(* ===== verification/XXHash.v ===== *)
(** * The hash of an 8-byte key: src/include/cuda_xxhash64.cuh

    The device code of the program carries its own copy of XXH3. A vector index
    is 8 bytes long, so of that file only the path for keys of 4 to 8 bytes
    runs; this file models it, byte for byte, and makes it an instance of the
    class [Hashing] the sketches are parameterised by. *)

From Stdlib Require Import NArith Lia.
From stdpp Require Import base list numbers.
From S2P Require Import Prelude Bucket.

#[local] Open Scope N_scope.

Definition CUDA_XXH3_kSecret : list N :=
  [
    0xb8; 0xfe; 0x6c; 0x39; 0x23; 0xa4; 0x4b; 0xbe; 0x7c; 0x01; 0x81; 0x2c;
    0xf7; 0x21; 0xad; 0x1c; 0xde; 0xd4; 0x6d; 0xe9; 0x83; 0x90; 0x97; 0xdb;
    0x72; 0x40; 0xa4; 0xa4; 0xb7; 0xb3; 0x67; 0x1f; 0xcb; 0x79; 0xe6; 0x4e;
    0xcc; 0xc0; 0xe5; 0x78; 0x82; 0x5a; 0xd0; 0x7d; 0xcc; 0xff; 0x72; 0x21;
    0xb8; 0x08; 0x46; 0x74; 0xf7; 0x43; 0x24; 0x8e; 0xe0; 0x35; 0x90; 0xe6;
    0x81; 0x3a; 0x26; 0x4c; 0x3c; 0x28; 0x52; 0xbb; 0x91; 0xc3; 0x00; 0xcb;
    0x88; 0xd0; 0x65; 0x8b; 0x1b; 0x53; 0x2e; 0xa3; 0x71; 0x64; 0x48; 0x97;
    0xa2; 0x0d; 0xf9; 0x4e; 0x38; 0x19; 0xef; 0x46; 0xa9; 0xde; 0xac; 0xd8;
    0xa8; 0xfa; 0x76; 0x3f; 0xe3; 0x9c; 0x34; 0x3f; 0xf9; 0xdc; 0xbb; 0xc7;
    0xc7; 0x0b; 0x4f; 0x1d; 0x8a; 0x51; 0xe0; 0x4b; 0xcd; 0xb4; 0x59; 0x31;
    0xc8; 0x9f; 0x7e; 0xc9; 0xd9; 0x78; 0x73; 0x64; 0xea; 0xc5; 0xac; 0x83;
    0x34; 0xd3; 0xeb; 0xc3; 0xc5; 0x81; 0xa0; 0xff; 0xfa; 0x13; 0x63; 0xeb;
    0x17; 0x0d; 0xdd; 0x51; 0xb7; 0xf0; 0xda; 0x49; 0xd3; 0x16; 0x55; 0x26;
    0x29; 0xd4; 0x68; 0x9e; 0x2b; 0x16; 0xbe; 0x58; 0x7d; 0x47; 0xa1; 0xfc;
    0x8f; 0xf8; 0xb8; 0xd1; 0x7a; 0xd0; 0x31; 0xce; 0x45; 0xcb; 0x3a; 0x8f;
    0x95; 0x16; 0x04; 0x28; 0xaf; 0xd7; 0xfb; 0xca; 0xbb; 0x4b; 0x40; 0x7e].

(** Little-endian reads of [n] bytes at an offset. *)
Fixpoint readLE (n : nat) (p : list N) : N :=
  match n, p with
  | S n, b :: p => N.lor b (N.shiftl (readLE n p) 8)
  | _, _ => 0
  end.

Definition CUDA_XXH_readLE32 (p : list N) : N := readLE 4 p.
Definition CUDA_XXH_readLE64 (p : list N) : N := readLE 8 p.

Definition CUDA_XXH_swap32 (x : N) : N :=
  N.lor (N.lor (N.lor (N.land (u32 (N.shiftl x 24)) 0xff000000)
                      (N.land (u32 (N.shiftl x 8)) 0x00ff0000))
               (N.land (N.shiftr x 8) 0x0000ff00))
        (N.land (N.shiftr x 24) 0x000000ff).

Definition CUDA_XXH_rotl64 (x r : N) : N := N.lor (u64 (N.shiftl x r)) (N.shiftr x (64 - r)).

Definition CUDA_XXH_xorshift64 (v64 shift : N) : N := N.lxor v64 (N.shiftr v64 shift).

Definition CUDA_XXH3_rrmxmx (h64 len : N) : N :=
  let h64 := N.lxor h64 (N.lxor (CUDA_XXH_rotl64 h64 49) (CUDA_XXH_rotl64 h64 24)) in
  let h64 := u64 (h64 * 0x9FB21C651E98DF25) in
  let h64 := N.lxor h64 (u64 (N.shiftr h64 35 + len)) in
  let h64 := u64 (h64 * 0x9FB21C651E98DF25) in
  CUDA_XXH_xorshift64 h64 28.

Definition CUDA_XXH3_len_4to8_64b (input secret : list N) (seed : N) : N :=
  let len := N.of_nat (length input) in
  let seed := N.lxor seed (u64 (N.shiftl (CUDA_XXH_swap32 (u32 seed)) 32)) in
  let input1 := CUDA_XXH_readLE32 input in
  let input2 := CUDA_XXH_readLE32 (drop (length input - 4) input) in
  let bitflip := wsub 64 (N.lxor (CUDA_XXH_readLE64 (drop 8 secret))
                                 (CUDA_XXH_readLE64 (drop 16 secret))) seed in
  let input64 := u64 (input2 + u64 (N.shiftl input1 32)) in
  let keyed := N.lxor input64 bitflip in
  CUDA_XXH3_rrmxmx keyed len.

(** The memory of a [vec_t]: eight bytes, least significant first. *)
Fixpoint to_bytes (n : nat) (x : N) : list N :=
  match n with
  | O => []
  | S n => wrap 8 x :: to_bytes n (N.shiftr x 8)
  end.

(** [CUDA_XXH64(&key, sizeof(vec_t), seed)]. *)
Definition CUDA_XXH64 (key seed : N) : N :=
  CUDA_XXH3_len_4to8_64b (to_bytes 8 key) CUDA_XXH3_kSecret seed.

Lemma CUDA_XXH64_lt key seed : CUDA_XXH64 key seed < 2 ^ 64.
Proof.
  unfold CUDA_XXH64, CUDA_XXH3_len_4to8_64b, CUDA_XXH3_rrmxmx, CUDA_XXH_xorshift64.
  apply lxor_lt; [apply wrap_lt|]. rewrite N.shiftr_div_pow2.
  apply N.Div0.div_lt_upper_bound. eapply N.lt_le_trans; [apply wrap_lt|]. done.
Qed.

(** The hash of the program, with 64-bit checksums. *)
#[global] Instance xxh3_hashing : Hashing :=
  {| xxh3 := CUDA_XXH64; xxh3_lt := CUDA_XXH64_lt; vec_hash_bytes := 8 |}.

**Problem statement**
Take the line that contains "Definition CUDA_XXH64 (key" and each line after it through the end of the records, and repeat them all exactly. Nothing else.

**Response to the exercise**
Definition CUDA_XXH64 (key seed : N) : N :=
  CUDA_XXH3_len_4to8_64b (to_bytes 8 key) CUDA_XXH3_kSecret seed.

Lemma CUDA_XXH64_lt key seed : CUDA_XXH64 key seed < 2 ^ 64.
Proof.
  unfold CUDA_XXH64, CUDA_XXH3_len_4to8_64b, CUDA_XXH3_rrmxmx, CUDA_XXH_xorshift64.
  apply lxor_lt; [apply wrap_lt|]. rewrite N.shiftr_div_pow2.
  apply N.Div0.div_lt_upper_bound. eapply N.lt_le_trans; [apply wrap_lt|]. done.
Qed.

(** The hash of the program, with 64-bit checksums. *)
#[global] Instance xxh3_hashing : Hashing :=
  {| xxh3 := CUDA_XXH64; xxh3_lt := CUDA_XXH64_lt; vec_hash_bytes := 8 |}.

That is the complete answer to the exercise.